- _What to do_
Go through the entries below, count every line with the string "when", and answer with only that number.

Start of Excerpted records

(* ===== verification/Listeners.v ===== *)
(** The life of the discovery listeners and of the periodic goroutines: the
    receive loops around the handlers of [Discovery] and [Announce], the sockets
    they read, the ticker loops, and the [Start] methods that wait for them. *)
From Stdlib Require Import ZArith Lia.
From S2P Require Import Prelude Net Frame FrameExample Metrics Sockets SubtreeGroup Filter.
From S2P Require Import Advert Discovery Announce Nack NackSteps Reassembly Listener.

(** ** Ticker loops *)

(** What the [select] of a periodic goroutine chooses. *)
Inductive Wakeup := CtxDone | Ticked (now : Z).

#[export] Instance wakeup_eq_dec : EqDecision Wakeup.
Proof. solve_decision. Defined.

(** [evictLoop] of both listeners, [gcLoop] and the buffer ticker of [run]: the
    work is done at each tick until the context is seen cancelled. *)
Fixpoint tick_loop {A} (tick : Z -> A -> A) (l : list Wakeup) (a : A) : bool * A :=
  match l with
  | [] => (true, a)
  | CtxDone :: _ => (false, a)
  | Ticked now :: l' => tick_loop tick l' (tick now a)
  end.

(** The ticks before the cancellation. *)
Fixpoint ticks (l : list Wakeup) : list Z :=
  match l with
  | Ticked now :: l' => now :: ticks l'
  | _ => []
  end.

Lemma tick_loop_spec {A} (tick : Z -> A -> A) l a :
  tick_loop tick l a = (bool_decide (CtxDone ∉ l), foldl (fun a now => tick now a) a (ticks l)).
Proof.
  revert a. induction l as [|[|now] l IH]; intros a; cbn [tick_loop ticks foldl].
  - by rewrite bool_decide_eq_true_2 by apply not_elem_of_nil.
  - rewrite bool_decide_eq_false_2; [done|]. intros H. apply H. by left.
  - rewrite IH. f_equal. apply bool_decide_ext. rewrite elem_of_cons. intuition congruence.
Qed.

(** ** Receive loops *)

(** A loop whose rounds say whether it goes on; [None] is a panic. *)
Fixpoint rounds {T A} (round : T -> A -> option (bool * A)) (l : list T) (a : A) : option (bool * A) :=
  match l with
  | [] => Some (true, a)
  | t :: l' =>
      match round t a with
      | None => None
      | Some (true, a) => rounds round l' a
      | Some (false, a) => Some (false, a)
      end
  end.

(** It has ended exactly when one of its rounds was of the kind that ends it. *)
Lemma rounds_end {T A} (round : T -> A -> option (bool * A)) (I : A -> Prop) (ends : T -> Prop) l a :
  (forall t a, I a -> exists b a', round t a = Some (b, a') /\ I a' /\ (b = false <-> ends t)) ->
  I a -> exists b a', rounds round l a = Some (b, a') /\ I a' /\ (b = false <-> Exists ends l).
Proof.
  intros Hr. revert a. induction l as [|t l IH]; intros a Ha; cbn [rounds].
  { exists true, a. split; [done|]. split; [done|]. split; [done|]. intros H. by apply Exists_nil in H. }
  destruct (Hr t a Ha) as (b & a1 & -> & Ha1 & Hb). destruct b.
  - destruct (IH a1 Ha1) as (b & a2 & -> & Ha2 & Hb2). exists b, a2. split; [done|]. split; [done|].
    rewrite Exists_cons, Hb2. assert (~ ends t) by (rewrite <- Hb; done). tauto.
  - exists false, a1. split; [done|]. split; [done|]. split; [|done]. rewrite Exists_cons. intros _. left. by apply Hb.
Qed.

(** ** The announcement listener *)

Section Announcements.
Context `{FL : FrameLib}.

(** One [recvfrom], with what the code sees of the context after it. *)
Record ATurn := mkATurn { a_now : Z; a_done : bool; a_recv : Recv }.

Definition announce_round (t : ATurn) : Announce.Listener -> option (bool * Announce.Listener) :=
  announce_recv (a_now t) (a_done t) (a_recv t).

(** How far [listenGroup] got. *)
Inductive GroupState (S : Type) :=
  | OpenFailed
  | GListening (fd : Z) (s : S)
  | GReturned (fd : Z) (s : S)
  | GPanicked.
#[global] Arguments OpenFailed {S}.
#[global] Arguments GListening {S}.
#[global] Arguments GReturned {S}.
#[global] Arguments GPanicked {S}.

Definition listenGroup (ifindex : Z) (ip : bytes) (port : Z) (l : list ATurn) (al : Announce.Listener)
    : Sys (GroupState Announce.Listener) :=
  Sockets.bind (openAnnounceSocket ifindex ip port) (fun r =>
  match r with
  | None => Sockets.ret OpenFailed
  | Some fd =>
      Sockets.bind (Sockets.call (SetRcvTimeout fd (2 * Second))) (fun _ =>
      Sockets.ret match rounds announce_round l al with
                  | None => GPanicked
                  | Some (true, al) => GListening fd al
                  | Some (false, al) => GReturned fd al
                  end)
  end).

(** The answers that end it: the closed socket, or any error but an interruption
    seen with the context cancelled. *)
Definition announce_ends (t : ATurn) : Prop :=
  match a_recv t with
  | RecvErr (EBADF | EINVAL) => True
  | RecvErr (EAGAIN | EWOULDBLOCK | EOTHER) => a_done t = true
  | _ => False
  end.

Definition announcing (al0 al : Announce.Listener) : Prop :=
  reg_ok (Registry_ al) /\ (is_Some (Rec al0) -> is_Some (Rec al)).

Lemma announce_round_spec al0 t al :
  announcing al0 al ->
  exists b al', announce_round t al = Some (b, al') /\ announcing al0 al' /\
    (b = false <-> announce_ends t).
Proof.
  intros [Hok Hrec]. unfold announce_round, announce_recv, announce_ends.
  destruct (a_recv t) as [d from|err].
  - unfold announce_datagram.
    assert (forall m r, reg_ok r ->
      announcing al0 (with_rec_field (Announce.with_registry al r) m)) as Hk.
    { intros m r Hr. split; [done|]. intros H. simpl. destruct (Hrec H) as [x ->]. by eexists. }
    destruct (_ <? _)%nat; [eexists _, _; split; [done|]; split; [by apply Hk|done]|].
    destruct (negb _); [eexists _, _; split; [done|]; split; [by apply Hk|done]|].
    destruct (DecodeSubtreeAnnounce _) as [ann|];
      [|eexists _, _; split; [done|]; split; [by apply Hk|done]].
    destruct (Add_ok (a_now t) (sa_GroupID ann) (sa_SubtreeID ann)
      (if 0 <? sa_TTL ann then sa_TTL ann * Second else Announce.DefaultTTL al) _ Hok)
      as (r & Hr & Hok' & _). cbn zeta. rewrite Hr.
    eexists _, _. split; [done|]. split; [by apply Hk|done].
  - destruct err; eexists _, _; (split; [done|]); (split; [by split|]); destruct (a_done t); by split.
Qed.

(** ** The beacon listener *)

(** What [ReadFromUDP] returns under its 2 second deadline. *)
Inductive BRecv := BData (datagram : bytes) | BTimeout | BError.

(** One round: the context as seen before the read, and after an error. *)
Record BTurn := mkBTurn { b_now : Z; b_done : bool; b_recv : BRecv; b_done_after : bool }.

Definition beacon_round (t : BTurn) (bl : BeaconListener) : option (bool * BeaconListener) :=
  if b_done t then Some (false, bl)
  else
    match b_recv t with
    | BTimeout => Some (true, bl)
    | BError => Some (negb (b_done_after t), bl)
    | BData d => Some (true, beacon_datagram (b_now t) d bl)
    end.

Definition beacon_ends (t : BTurn) : Prop :=
  b_done t = true \/ (b_recv t = BError /\ b_done_after t = true).

Lemma beacon_round_spec t bl :
  True -> exists b bl', beacon_round t bl = Some (b, bl') /\ True /\ (b = false <-> beacon_ends t).
Proof.
  intros _. unfold beacon_round, beacon_ends. destruct (b_done t).
  { eexists _, _. split; [done|]. split; [done|]. split; [by left|done]. }
  destruct (b_recv t); eexists _, _; (split; [done|]); (split; [done|]);
    [| |destruct (b_done_after t)]; simpl; split; try done; try (by right);
    intros [[=]|[? ?]]; done.
Qed.

Definition beacon_listenGroup (conn : option Z) (l : list BTurn) (bl : BeaconListener)
    : GroupState BeaconListener :=
  match conn with
  | None => OpenFailed
  | Some c =>
      match rounds beacon_round l bl with
      | None => GPanicked
      | Some (true, bl) => GListening c bl
      | Some (false, bl) => GReturned c bl
      end
  end.

(** ** The periodic goroutines *)

Definition announce_evictLoop : list Wakeup -> Announce.Listener -> bool * Announce.Listener :=
  tick_loop announce_tick.
Definition beacon_evictLoop : list Wakeup -> BeaconListener -> bool * BeaconListener :=
  tick_loop beacon_tick.

(** Each sweep walks the maps and drains the queue in its own way. *)
Definition gcLoop (w : Z -> walk) (drain : Z -> Z -> Z -> nat) : list Wakeup -> Tracker -> bool * Tracker :=
  tick_loop (fun now => sweepOnce (w now) now (drain now)).

(** The goroutine of [run] that ticks the buffer of a worker. *)
Definition buffer_ticker : list Wakeup -> Worker -> option (bool * Worker) :=
  rounds (fun wk w =>
    match wk with
    | CtxDone => Some (false, w)
    | Ticked now => w' ← buffer_tick now w; Some (true, w')
    end).

(** ** What ends the goroutines *)

(** C38: the listeners and the periodic goroutines stop when they are told to,
    and only then. An announcement listener whose socket opens never panics,
    and it has returned after its answers exactly when one of them was an error
    seen with the context cancelled or the answer of a closed descriptor; a
    beacon listener exactly when it found the context cancelled before a read
    or after a read error. The eviction and sweep loops have done the work of
    every tick before they choose the cancellation, and then they have ended. *)
Theorem listeners_stop_iff ifx ip port la conn lb lt al bl w drain t ker h fd h1 :
  reg_ok (Registry_ al) -> openAnnounceSocket ifx ip port ker h = (Some fd, h1) ->
  (let r := (listenGroup ifx ip port la al ker h).1 in
   (Exists announce_ends la -> exists al', r = GReturned fd al') /\
   (~ Exists announce_ends la -> exists al', r = GListening fd al')) /\
  (let r := beacon_listenGroup (Some conn) lb bl in
   (Exists beacon_ends lb -> exists bl', r = GReturned conn bl') /\
   (~ Exists beacon_ends lb -> exists bl', r = GListening conn bl')) /\
  let going := bool_decide (CtxDone ∉ lt) in
  announce_evictLoop lt al = (going, foldl (fun al now => announce_tick now al) al (ticks lt)) /\
  beacon_evictLoop lt bl = (going, foldl (fun bl now => beacon_tick now bl) bl (ticks lt)) /\
  gcLoop w drain lt t =
    (going, foldl (fun t now => sweepOnce (w now) now (drain now) t) t (ticks lt)).
Proof.
  intros Hok Hs. split; [|split; [|split_and!; apply tick_loop_spec]].
  - unfold listenGroup. cbn zeta. rewrite run_bind, Hs. simpl.
    destruct (rounds_end announce_round (announcing al) announce_ends la al (announce_round_spec al))
      as (b & al' & Hr & _ & Hb); [by split|]. rewrite Hr. destruct b.
    + split; [|by eexists]. intros H. by apply Hb in H.
    + split; [by eexists|]. intros H. by destruct H; apply Hb.
  - unfold beacon_listenGroup. cbn zeta.
    destruct (rounds_end beacon_round (fun _ => True) beacon_ends lb bl beacon_round_spec)
      as (b & bl' & Hr & _ & Hb); [done|]. rewrite Hr. destruct b.
    + split; [|by eexists]. intros H. by apply Hb in H.
    + split; [by eexists|]. intros H. by destruct H; apply Hb.
Qed.

(** A worker's buffer ticker never panics on a buffer that ticks do not panic. *)
Lemma buffer_ticker_total (I : Worker -> Prop) l w :
  (forall now w, I w -> exists w', buffer_tick now w = Some w' /\ I w') -> I w ->
  exists b w', buffer_ticker l w = Some (b, w') /\ I w' /\ (b = false <-> CtxDone ∈ l).
Proof.
  intros Ht Hw.
  destruct (rounds_end (fun wk w => match wk with CtxDone => Some (false, w)
      | Ticked now => w' ← buffer_tick now w; Some (true, w') end) I (fun wk => wk = CtxDone) l w)
    as (b & w' & Hr & HI & Hb); [|exact Hw|].
  - intros [|now] w0 H0; [by eexists _, _|]. destruct (Ht now w0 H0) as (w1 & -> & H1).
    by eexists _, _.
  - exists b, w'. split; [exact Hr|]. split; [exact HI|]. rewrite Hb, Exists_exists.
    split; [by intros (x & Hx & ->)|]. intros H. by exists CtxDone.
Qed.

(** A [listenGroup] of the announcement listener leaves no descriptor behind:
    none when the socket cannot be set up, and otherwise the one the goroutine
    that waits for the cancellation closes. *)
Theorem listenGroup_closes_socket ifx ip port l al ker h :
  fresh_sockets ker ->
  let '(r, h') := listenGroup ifx ip port l al ker h in
  match r with
  | OpenFailed => opened h' = opened h
  | GListening fd _ | GReturned fd _ => opened (Sockets.call (CloseFd fd) ker h').2 = opened h
  | GPanicked => True
  end.
Proof.
  intros Hf. unfold listenGroup, bind.
  destruct (openAnnounceSocket ifx ip port ker h) as [r h1] eqn:E.
  pose proof (openAnnounce_accounted ker Hf ifx ip port h) as H. rewrite E in H.
  destruct r as [fd|]; [|exact H]. destruct H as [Hn Ho]. simpl.
  destruct (rounds _ _ _) as [[[] al']|]; simpl; [| |done];
    rewrite !opened_snoc; simpl; rewrite Ho; set_solver.
Qed.
End Announcements.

End of Excerpted records

- _Result below_
5